An Australian girl who was kidnapped, beaten and married off to her older cousin by her father’s family in Syria at the age of 13 has spoken out about her horrific five-year ordeal for the first time.
Ms Farrah, who grew up living in Sydney’s southwest and is the daughter of a Syrian Muslim and his Australian convert wife, was married off to her cousin who she had never met and endured terrible beatings after being taken to Syria’s capital Damascus from Egypt.
This isn’t a unique story. Western women marry Muslim men and not only expose themselves to abuse, but this children also.
Living in a strict Muslim world, she attended an Islamic school and learned Arabic. ‘I did all the things they asked me to do… I was taught how to pray and fast for Ramadan,’ she said.
Rania’s mother Margaret met Rania’s father in Australia, but the couple moved to Saudi Arabia soon after their marriage. According to Rania, it was a violent relationship, and she remembers that her dad “used to beat my mum. He never beat us… [but] he beat my mum all the time.”
When Rania was eight-years-old, Margaret and her five young children fled to Australia – leaving their father behind. The family’s life changed for the better. They lived with Margaret’s “true blue Aussie” family, as Rania described them in the interview, and for many years they only heard from her father occasionally by telephone.

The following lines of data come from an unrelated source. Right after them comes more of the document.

(** The file does not exist: the host said so in its answer or by
    rejecting the request with the status 404. *)
Definition file_is_missing (reply : outcome json) : bool :=
  match reply with
  | Ret data => Js.is_num data.["status"] 404
  | Throw e => bool_decide (response_status e = Some 404)
  end.

End GiteaRequests.

(** * More of dataController.js *)

Module dataRoutes.

Import Joi cdmModels.

(** Validation schema for contact form submission *)
Definition contactSubmissionSchema : list (string * schema) :=
  [("fullName", mkSchema (string_ [min 1; max 255]) true false None no_default);
   ("emailAddress", mkSchema (string_ [email]) true false None no_default);
   ("phoneNumber",
    mkSchema (string_ [pattern "/^[\+]?[0-9\s\-\(\)]+$/" phone_pattern])
      false true None no_default);
   ("company", optional_string 255);
   ("addressLine1", optional_string 255);
   ("addressLine2", optional_string 255);
   ("city", optional_string 100);
   ("stateProvince", optional_string 100);
   ("postalCode", optional_string 20);
   ("country", optional_string 100);
   ("jobTitle", optional_string 255);
   ("department", optional_string 255);
   ("preferredContactMethod",
    mkSchema (string_ []) false false (Some ["email"; "phone"; "mail"])
      (default_const (JStr "email")));
   ("notes", optional_string 1000);
   ("tags",
    mkSchema (alternatives
                [is_string_array;
                 (fun v => match v with JStr "" | JNull => true | _ => false end);
                 (fun _ => true)])
      false false None no_default);
   ("customFields", mkSchema object false true None no_default);
   ("submittedBy", mkSchema (string_ []) false false None
                     (default_const (JStr "grafana-user")));
   ("source", mkSchema (string_ []) false false None
                (default_const (JStr "grafana-form")))].

(** The preferences of [schema.validate(data)] without options. *)
Definition default_prefs : prefs :=
  {| abortEarly := true; stripUnknown := false; convert := true |}.

(** [req.headers["x-request-id"] || `req-${Date.now()}-${...}`] *)
Definition request_id (header : option string) : M string :=
  if Js.truthy_str header then ret (default "" header)
  else
    let* stamp := Date_now in
    let* rnd := observe random36 in
    ret ("req-" +:+ Js.show_Z stamp +:+ "-" +:+ Str.substr 2 9 rnd).

(** POST /api/data/contacts - Submit contact form data.  [header] is
    [req.headers["x-request-id"]] and [body] holds the fields of
    [req.body]. *)
Definition post_contacts (header : option string) (body : list (string * jsv))
  : M response :=
  let* startTime := Date_now in
  let* requestId := request_id header in
  logger.info "Contact submission started";;
  try_catch
    ((* Validate input data *)
     let* E := ask id in
     let* uuid := observe uuidv4 in
     let* now := now_iso in
     let '(details, validatedData) :=
       validate E uuid now contactSubmissionSchema body default_prefs in
     match details with
     | _ :: _ =>
         ret (mkResponse 400
                (JObj [("success", JBool false);
                       ("error", JStr "Validation failed");
                       ("details", JArr (map JStr details));
                       ("requestId", JStr requestId)]))
     | [] =>
         (* Transform to CDM format *)
         let* cdmContact :=
           transformToCdmContact validatedData validatedData.["submittedBy"] in
         logger.info "Data transformed to CDM format";;
         (* Phase 1: Commit to Git repository *)
         let* gitResult :=
           GiteaCommit.commitCdmData cdmContact
             [("requestId", Js.str requestId);
              ("submittedBy", validatedData.["submittedBy"]);
              ("source", validatedData.["source"]);
              ("originalData", Some validatedData)] in
         let* pullRequestUrl :=
           lift (Prop_access.get (Some (GiteaCommit.pullRequest gitResult))
                   "html_url") in
         logger.info "Data committed to Git repository";;
         (* Phase 2: Index in OpenSearch for searchability *)
         OpenSearchService.indexContact cdmContact;;
         logger.info "Contact indexed in OpenSearch";;
         let* finished := Date_now in
         let processingTime := (finished - startTime)%Z in
         let* c := ask cfg in
         let* timestamp := now_iso in
         (* Success response *)
         ret (mkResponse 201
                (Js.obj
                   [("success", Some (JBool true));
                    ("message", Js.str "Contact data submitted successfully");
                    ("data",
                     Some (Js.obj
                       [("contactId", cdmContact.["contactId"]);
                        ("submissionId",
                         Js.str (GiteaCommit.submissionId gitResult));
                        ("status", Js.str "pending_review");
                        ("git",
                         Some (Js.obj
                           [("branchName",
                             Js.str (GiteaCommit.branchName gitResult));
                            ("pullRequestId",
                             (GiteaCommit.pullRequest gitResult).["number"]);
                            ("pullRequestUrl", pullRequestUrl)]));
                        ("opensearch",
                         Some (JObj [("indexed", JBool true);
                                     ("indexName", JStr (contactsIndex c))]));
                        ("processingTime",
                         Js.str (Js.show_Z processingTime +:+ "ms"))]));
                    ("requestId", Js.str requestId);
                    ("timestamp", Js.str timestamp)]))
     end)
    (fun error =>
       logger.error "Contact submission failed";;
       let* timestamp := now_iso in
       ret (mkResponse 500
              (JObj [("success", JBool false);
                     ("error", JStr "Internal server error");
                     ("message", JStr "Failed to process contact submission");
                     ("requestId", JStr requestId);
                     ("timestamp", JStr timestamp)]))).
(** * Registry asset builder: a shallow embedding of
      [scripts/build-registry-assets.py]

    The script packages every module directory below a modules root into a
    normalised [.tar.gz] archive and writes a registry index describing the
    archives.  This file embeds the script function by function
    ([read_module_yaml_scalars], [sha256_file], [list_files],
    [build_tarball], [main]) over an explicit model of what the script
    touches: the source tree (regular files, directories, symbolic links,
    with the [stat] fields the script or [tarfile] reads), the output
    directory, the parsed legacy registry and the command-line arguments.

    Conventions.
    - A Python [str] is a list of Unicode code points ([N]); a Python
      [bytes] is a list of [byte].
    - A raised exception is the [Err] branch of [result]; the constructors
      of [error] are the distinct [raise] sites of the script plus the
      interpreter errors the modelled calls can raise.
    - Library calls ([os.walk], [tarfile.TarFile.gettarinfo], [hashlib],
      [str.splitlines], [re.match] on the one pattern used, the [utf-8]
      codec) are modelled after CPython on a POSIX system.
    - FIFOs, sockets and device nodes are not part of the tree model. *)

From Stdlib Require Import ZArith NArith Strings.Byte Strings.Ascii Strings.String.
From stdpp Require Import prelude gmap sorting strings.

Local Open Scope N_scope.

(** ** Python strings *)

Definition char := N.
Definition str := list char.

Fixpoint py (s : string) : str :=
  match s with
  | EmptyString => []
  | String a rest => N_of_ascii a :: py rest
  end.

(** [str.isspace] for one code point (the set [re]'s [\s] uses for [str]
    patterns as well). *)
Definition is_space (c : char) : bool :=
  ((9 <=? c) && (c <=? 13)) || ((28 <=? c) && (c <=? 32))
  || (c =? 133) || (c =? 160) || (c =? 5760)
  || ((8192 <=? c) && (c <=? 8202))
  || (c =? 8232) || (c =? 8233) || (c =? 8239) || (c =? 8287) || (c =? 12288).

(** Line boundaries of [str.splitlines], apart from the pair CR LF. *)
Definition is_linebreak (c : char) : bool :=
  ((10 <=? c) && (c <=? 13)) || ((28 <=? c) && (c <=? 30))
  || (c =? 133) || (c =? 8232) || (c =? 8233).

(** The regular expression class [[a-zA-Z0-9_]]. *)
Definition is_key_char (c : char) : bool :=
  ((97 <=? c) && (c <=? 122)) || ((65 <=? c) && (c <=? 90))
  || ((48 <=? c) && (c <=? 57)) || (c =? 95).

Definition SLASH : char := 47.
Definition COLON : char := 58.
Definition HASH : char := 35.
Definition DQUOTE : char := 34.
Definition SQUOTE : char := 39.
Definition LF : char := 10.
Definition CR : char := 13.

Definition str_eqb (a b : str) : bool := bool_decide (a = b).

Fixpoint lstrip (s : str) : str :=
  match s with
  | c :: rest => if is_space c then lstrip rest else s
  | [] => []
  end.

Definition rstrip (s : str) : str := rev (lstrip (rev s)).

Definition strip (s : str) : str := rstrip (lstrip s).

But when she was 13, Rania’s older brother said he would take her on a trip to Egypt for a holiday. After one week in Egypt, however, Rania was taken to Jordan to see her father.
Almost immediately, her passport was confiscated, and Rania was told she would be living with his family now.
When she arrived at her father’s home, Ms Farrah said she was “interrogated” by him before being subjected to a humiliating medical examination to determine if she was still a virgin.
Despite being a virgin, her father and brother were still not satisfied and began beating Ms Farrah with their belts.
“Afterwards I told them I hadn’t been with a man and my brother said ‘Yes, I know, because if you had your father would’ve killed you’.
Her second cousin, who she was forced to marry, was in his early thirties and Ms Farrah avoided ‘eye contact’ and never spoke to him.
The Immigrant Women’s Health Service in Fairfield, in Sydney’s west, has rescued 62 child brides from Iraqi, Afghani, Pakistani, Indian, Egyptian, Turkish and Sudanese families over the past three years.
And that’s just the tip of the iceberg.
Ms Farrah’s father has now returned to Australia with a new wife and more daughters. She has spoken to him once since his arrival and said he remains unrepentant and even threatened to kill her.
“He told me no western pig government is going to tell me how to raise my daughters, and if it comes to it I will slit your mother’s throat, your sister’s throat and your throat,” she said.
As for other women in her situation, Ms Farrah offered this advice: “Run for your life. If you live here in Australia you are in a country that believes in women’s rights. Cut off your family and run – your life will be better for it.”
Until the immigration pipeline is cut off, more women will be abused.
In February this year, it was discovered that an imam had allegedly married a 12-year-old girl to a 26-year-old man. Both the imam and the “husband” were charged, with solemnisation of a marriage by an unauthorised person and multiple counts of having sex with a child respectively.